Política

Ausência de secretário em reunião gera críticas e uma representação

Marcele Tonelli
| Tempo de leitura: 2 min

Terminou em polêmica uma reunião na Câmara Municipal realizada pelo vereador Coronel Meira (PSB), nesta terça-feira (15). O secretário de Obras da Prefeitura de Bauru, Sidnei Rodrigues, havia sido convocado, mas não apareceu e alegou, por meio de ligação, ter sido orientado pelo prefeito Gazetta a não comparecer. Baseado em dois artigos da Lei Orgânica do Município, o vereador, que gravou a conversa, informou que apresentará, ainda nesta semana, ao presidente da Câmara, José Roberto Segalla (DEM), uma representação contra o prefeito por descumprimento da legislação.

A reunião estava marcada para 14h30 de ontem. Além de Sidnei Rodrigues, outros três diretores também eram esperados para o encontro, que reuniu, nesta terça, sete moradores do Jardim Nicéia.

O ofício com a convocação expressa foi enviado por Meira para o gabinete de Gazzetta em 10 de outubro, quando o vereador cumpria função de presidente em exercício na Câmara.

O ENCONTRO

O objetivo da reunião era de prestar esclarecimentos sobre possível inexistência da íntegra de projetos executivos para o asfaltamento das ruas de terra do bairro. Meira pedia a apresentação dos estudos de drenagem e pavimentação que a prefeitura diz ter, como forma de garantir aos moradores a aplicação de verba no bairro, caso o Poder Executivo obtenha autorização para contratar junto ao Banco do Brasil financiamento de R$ 46,6 milhões.

Atualmente, o projeto do financiamento tramita na Comissão de Justiça, da qual Coronel Meira é membro. O documento tem enfrentado resistência de parte dos vereadores, que exigem detalhamento dos projetos a serem executados e os custos.

A FALTA E A LEI

Diante da falta dos representantes da prefeitura no encontro desta terça-feira, Meira ligou para Sidnei Rodrigues.

A reportagem teve acesso ao conteúdo da ligação, que foi gravada pelo vereador e apresentada aos moradores do Nicéia ao longo da reunião. Na conversa, o coronel alerta Sidnei de que não se tratava de convite, mas sim de convocação, prerrogativa prevista à Câmara pelo artigo 18 da Lei Orgânica do Município.

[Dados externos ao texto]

(** X22, witness: a [.env] exists and the answer to the overwrite
    question is [N]: the file is kept. *)
Lemma env_file_kept_unless_confirmed_witness :
  let s := script_state setup_answers [ (".env", FText "TENANT_ID=old") ] in
  exists s', create_env_file s = (Ok tt, s') /\ files s' = files s.
Proof.
  intros s.
  destruct (env_file_kept_unless_confirmed s " tenant-1 " "client-1" "secret-1"
              "ann@example.test" "pw-1" "" ""
              ((0, [Some "N"]) : @World script_platform))
    as (_ & Hkeep & _).
  - repeat (eexists; split; [reflexivity|]). reflexivity.
  - reflexivity.
  - destruct (Hkeep eq_refl "N" ((0, []) : @World script_platform) eq_refl)
      as (s' & Hr & Hf).
    exists s'. split; [exact Hr|exact Hf].
Defined.

(** X23, witness: two lines are pasted, the input is ended, and [ 1 ] is
    chosen; [main] runs [process_email_html] on the two lines with the
    password grant. *)
Lemma main_runs_the_email_witness :
  let s := script_state main_answers [] in
  exists s1,
    world s1 = (0, [])
    /\ heap s1 = [] /\ sent s1 = [] /\ files s1 = []
    /\ pasted ["<p>"; "</p>"] = "<p>" +:+ nl +:+ "</p>" +:+ nl
    /\ match process_email_html (pasted ["<p>"; "</p>"]) true s1 with
       | (Raise e, s2) => main 3 s = (Raise e, s2)
       | (Ok result, s2) =>
           main 3 s
           = (Ok (Some tt),
              printed [ if opt_truthy result
                        then nl +:+ "✓ Success! Report saved to: "
                             +:+ default "" result
                        else nl +:+ "✗ Failed to extract attendance report" ]
                s2)
       end.
Proof.
  intros s.
  destruct (proj1 (main_runs_the_email 3 s "n" " 1 " "EOF when reading a line"
                     ["<p>"; "</p>"]
                     ((0, [Some "<p>"; Some "</p>"; None; Some " 1 "])
                        : @World script_platform)
                     ((0, [None; Some " 1 "]) : @World script_platform)
                     ((0, [Some " 1 "]) : @World script_platform)
                     ((0, []) : @World script_platform) eq_refl))
    as (s1 & Hw & Hh & Hs & Hf & Hout).
  - reflexivity.
  - repeat (eexists; split; [reflexivity|]). reflexivity.
  - reflexivity.
  - reflexivity.
  - simpl. lia.
  - exists s1. split; [exact Hw|]. split; [exact Hh|]. split; [exact Hs|].
    split; [exact Hf|]. split; [reflexivity|]. exact Hout.
Defined.

End TerminalOnTestDouble.

(** ** main.py: what can still go wrong once a token is there *)

Section MainEdges.
Context `{Platform}.

Lemma unprintable_part_none (record : value) :
  unprintable_part record = None -> printable_record record = true.
Proof.
  unfold unprintable_part, printable_record.
  destruct record as [| | | | |d]; try discriminate.
  destruct (dict_get "identity" (VDict []) d) as [| | | | |idn];
    try discriminate.
  by destruct (dict_get "emailAddress" (VDict []) idn).
Qed.

(** A record the summary cannot print makes it raise, before any of its
    lines is printed. *)
Lemma print_attendee_raises (i : nat) (record v : value) (s : State) :
  unprintable_part record = Some v ->
  print_attendee i record s = (Raise (no_attribute v "get"), s).
Proof.
  unfold unprintable_part, print_attendee.
  destruct record as [| | | | |d]; try (by intros [= <-]).
  simpl. rewrite !bind_lift_ok.
  destruct (dict_get "identity" (VDict []) d) as [| | | | |idn];
    try (by intros [= <-]).
  simpl. rewrite !bind_lift_ok.
  destruct (dict_get "emailAddress" (VDict []) idn) as [| | | | |em];
    by intros [= <-].
Qed.

Lemma print_attendees_raises (records : list value) (v : value) :
  first_unprintable records = Some v ->
  forall (i : nat) (s : State),
    exists s', print_attendees i records s = (Raise (no_attribute v "get"), s')
               /\ files s' = files s.
Proof.
  induction records as [|record rest IH]; simpl; [discriminate|].
  intros Hp i s. destruct (unprintable_part record) as [v'|] eqn:Hr.
  - injection Hp as ->.
    erewrite bind_raise by (by apply print_attendee_raises).
    by exists s.
  - destruct (print_attendee_ok i record s (unprintable_part_none _ Hr))
      as (s1 & He & Hf).
    erewrite bind_ok by exact He.
    destruct (IH Hp (S i) s1) as (s2 & He2 & Hf2).
    exists s2. split; [exact He2|congruence].
Qed.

O artigo 52 da mesma lei, em seu inciso V, diz que o não cumprimento das leis e das normas administrativas pode ensejar na perda de mandato do prefeito, o que, na interpretação de Meira, ocorreu.

"Proibir o secretário de ir à reunião e não mandar ninguém foi uma tremenda desconsideração com os moradores e desrespeito com o Legislativo. Farei a transcrição da conversa que tive com o secretário relatando a proibição e apresentarei uma representação contra Gazzetta ao Segalla. Discutiremos a cassação", afirma o coronel vereador.

OUTRO LADO 

Ao JC, Sidnei Rodrigues afirma que tanto ele quanto o prefeito acreditavam tratar-se de convite, não de convocação. "As secretárias minha e dele (prefeito) fizeram uma confusão tremenda. Como o ofício foi para o gabinete, e não para a secretaria de Obras, elas trocaram mensagens por celular e acabaram não lendo direito que seria uma convocação. E não nos avisaram. Por isso, o prefeito me pediu para não ir, ele queria que esse encontro fosse marcado em uma data mais para frente e lá no gabinete", finaliza Sidnei Rodrigues.